§ Exercise instructions: Transcribe the entire listing faithfully; every line must match the original.

§ Data for this exercise:
--- START ---

(* ===== verification/MemberMaker.v ===== *)
(** * The client's side of the protocol

    Models memberNode.go: the state of a client, how it is set up, and the
    exchanges of messages out of which the client programs are composed.

    The structures [CnxHandler], [ClusterMember] and [MemberMaker], embedded in one
    another in Go, are records in one another here.  [ClusterMember] is a structure
    of the xlCluster package, with the fields the program sets or reads.  The
    channel on which a client reports its result is the result of its run; the
    fields ProposedVersion, regProtoVersion and State, which nothing reads, are
    left out.  [mm_draws] is not in the Go structure: it is the tape of the
    identifiers that [xi.New(nil)] will draw. *)
From S2P Require Import Prelude GoStd GoCrypto Errors Proto Ext ExtModel ClientInfo RegCluster.
From S2P Require Import RegCred RegNode Registry CnxHandler MsgHandlers InHandler MemberInfo.

(** The states of a client. *)
Definition MEMBER_START : Z := 0.
Definition HELLO_SENT : Z := 1.
Definition MEMBER_SENT : Z := 2.
Definition CLUSTER_SENT : Z := 3.
Definition JOIN_SENT : Z := 4.
Definition GET_SENT : Z := 5.
Definition BYE_SENT : Z := 6.
Definition MEMBER_CLOSED : Z := 7.

Section MemberMaker.
Context `{Ext}.

Record CnxState := mkCnxState { cx_Cnx : option Cnx; cx_AesSession : AesSession }.

Record ClusterMember := mkClusterMember {
  cm_Attrs : Z;
  cm_ClusterName : gostring;
  cm_ClusterAttrs : Z;
  cm_ClusterID : option NodeID;
  cm_ClusterMaxSize : Z;
  cm_EPCount : Z;
  cm_SelfIndex : Z;
  cm_Members : option (list (option MemberInfo));
  cm_Node : Node
}.

Record MemberMaker := mkMemberMaker {
  mm_ProposedAttrs : Z;
  mm_CnxHandler : CnxState;
  mm_RegPeer : option Peer;
  mm_ClusterMember : ClusterMember;
  mm_draws : list draw
}.

(** Assignments to fields. *)
Definition set_Attrs (v : Z) (c : ClusterMember) : ClusterMember :=
  mkClusterMember v (cm_ClusterName c) (cm_ClusterAttrs c) (cm_ClusterID c) (cm_ClusterMaxSize c)
    (cm_EPCount c) (cm_SelfIndex c) (cm_Members c) (cm_Node c).
Definition set_ClusterID (v : option NodeID) (c : ClusterMember) : ClusterMember :=
  mkClusterMember (cm_Attrs c) (cm_ClusterName c) (cm_ClusterAttrs c) v (cm_ClusterMaxSize c)
    (cm_EPCount c) (cm_SelfIndex c) (cm_Members c) (cm_Node c).
Definition set_ClusterAttrs_Size (attrs size : Z) (c : ClusterMember) : ClusterMember :=
  mkClusterMember (cm_Attrs c) (cm_ClusterName c) attrs (cm_ClusterID c) size
    (cm_EPCount c) (cm_SelfIndex c) (cm_Members c) (cm_Node c).
Definition set_Size_Members (size : Z) (ms : list (option MemberInfo)) (c : ClusterMember) : ClusterMember :=
  mkClusterMember (cm_Attrs c) (cm_ClusterName c) (cm_ClusterAttrs c) (cm_ClusterID c) size
    (cm_EPCount c) (cm_SelfIndex c) (Some ms) (cm_Node c).
Definition set_Members (ms : list (option MemberInfo)) (c : ClusterMember) : ClusterMember :=
  set_Size_Members (cm_ClusterMaxSize c) ms c.
Definition set_EPCount (v : Z) (c : ClusterMember) : ClusterMember :=
  mkClusterMember (cm_Attrs c) (cm_ClusterName c) (cm_ClusterAttrs c) (cm_ClusterID c)
    (cm_ClusterMaxSize c) v (cm_SelfIndex c) (cm_Members c) (cm_Node c).
Definition set_SelfIndex (v : Z) (c : ClusterMember) : ClusterMember :=
  mkClusterMember (cm_Attrs c) (cm_ClusterName c) (cm_ClusterAttrs c) (cm_ClusterID c)
    (cm_ClusterMaxSize c) (cm_EPCount c) v (cm_Members c) (cm_Node c).
Definition set_Node (v : Node) (c : ClusterMember) : ClusterMember :=
  mkClusterMember (cm_Attrs c) (cm_ClusterName c) (cm_ClusterAttrs c) (cm_ClusterID c)
    (cm_ClusterMaxSize c) (cm_EPCount c) (cm_SelfIndex c) (cm_Members c) v.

--- END ---

§ Response area:
(* ===== verification/MemberMaker.v ===== *)
(** * The client's side of the protocol

    Models memberNode.go: the state of a client, how it is set up, and the
    exchanges of messages out of which the client programs are composed.

    The structures [CnxHandler], [ClusterMember] and [MemberMaker], embedded in one
    another in Go, are records in one another here.  [ClusterMember] is a structure
    of the xlCluster package, with the fields the program sets or reads.  The
    channel on which a client reports its result is the result of its run; the
    fields ProposedVersion, regProtoVersion and State, which nothing reads, are
    left out.  [mm_draws] is not in the Go structure: it is the tape of the
    identifiers that [xi.New(nil)] will draw. *)
From S2P Require Import Prelude GoStd GoCrypto Errors Proto Ext ExtModel ClientInfo RegCluster.
From S2P Require Import RegCred RegNode Registry CnxHandler MsgHandlers InHandler MemberInfo.

(** The states of a client. *)
Definition MEMBER_START : Z := 0.
Definition HELLO_SENT : Z := 1.
Definition MEMBER_SENT : Z := 2.
Definition CLUSTER_SENT : Z := 3.
Definition JOIN_SENT : Z := 4.
Definition GET_SENT : Z := 5.
Definition BYE_SENT : Z := 6.
Definition MEMBER_CLOSED : Z := 7.

Section MemberMaker.
Context `{Ext}.

Record CnxState := mkCnxState { cx_Cnx : option Cnx; cx_AesSession : AesSession }.

Record ClusterMember := mkClusterMember {
  cm_Attrs : Z;
  cm_ClusterName : gostring;
  cm_ClusterAttrs : Z;
  cm_ClusterID : option NodeID;
  cm_ClusterMaxSize : Z;
  cm_EPCount : Z;
  cm_SelfIndex : Z;
  cm_Members : option (list (option MemberInfo));
  cm_Node : Node
}.

Record MemberMaker := mkMemberMaker {
  mm_ProposedAttrs : Z;
  mm_CnxHandler : CnxState;
  mm_RegPeer : option Peer;
  mm_ClusterMember : ClusterMember;
  mm_draws : list draw
}.

(** Assignments to fields. *)
Definition set_Attrs (v : Z) (c : ClusterMember) : ClusterMember :=
  mkClusterMember v (cm_ClusterName c) (cm_ClusterAttrs c) (cm_ClusterID c) (cm_ClusterMaxSize c)
    (cm_EPCount c) (cm_SelfIndex c) (cm_Members c) (cm_Node c).
Definition set_ClusterID (v : option NodeID) (c : ClusterMember) : ClusterMember :=
  mkClusterMember (cm_Attrs c) (cm_ClusterName c) (cm_ClusterAttrs c) v (cm_ClusterMaxSize c)
    (cm_EPCount c) (cm_SelfIndex c) (cm_Members c) (cm_Node c).
Definition set_ClusterAttrs_Size (attrs size : Z) (c : ClusterMember) : ClusterMember :=
  mkClusterMember (cm_Attrs c) (cm_ClusterName c) attrs (cm_ClusterID c) size
    (cm_EPCount c) (cm_SelfIndex c) (cm_Members c) (cm_Node c).
Definition set_Size_Members (size : Z) (ms : list (option MemberInfo)) (c : ClusterMember) : ClusterMember :=
  mkClusterMember (cm_Attrs c) (cm_ClusterName c) (cm_ClusterAttrs c) (cm_ClusterID c) size
    (cm_EPCount c) (cm_SelfIndex c) (Some ms) (cm_Node c).
Definition set_Members (ms : list (option MemberInfo)) (c : ClusterMember) : ClusterMember :=
  set_Size_Members (cm_ClusterMaxSize c) ms c.
Definition set_EPCount (v : Z) (c : ClusterMember) : ClusterMember :=
  mkClusterMember (cm_Attrs c) (cm_ClusterName c) (cm_ClusterAttrs c) (cm_ClusterID c)
    (cm_ClusterMaxSize c) v (cm_SelfIndex c) (cm_Members c) (cm_Node c).
Definition set_SelfIndex (v : Z) (c : ClusterMember) : ClusterMember :=
  mkClusterMember (cm_Attrs c) (cm_ClusterName c) (cm_ClusterAttrs c) (cm_ClusterID c)
    (cm_ClusterMaxSize c) (cm_EPCount c) v (cm_Members c) (cm_Node c).
Definition set_Node (v : Node) (c : ClusterMember) : ClusterMember :=
  mkClusterMember (cm_Attrs c) (cm_ClusterName c) (cm_ClusterAttrs c) (cm_ClusterID c)
    (cm_ClusterMaxSize c) (cm_EPCount c) (cm_SelfIndex c) (cm_Members c) v.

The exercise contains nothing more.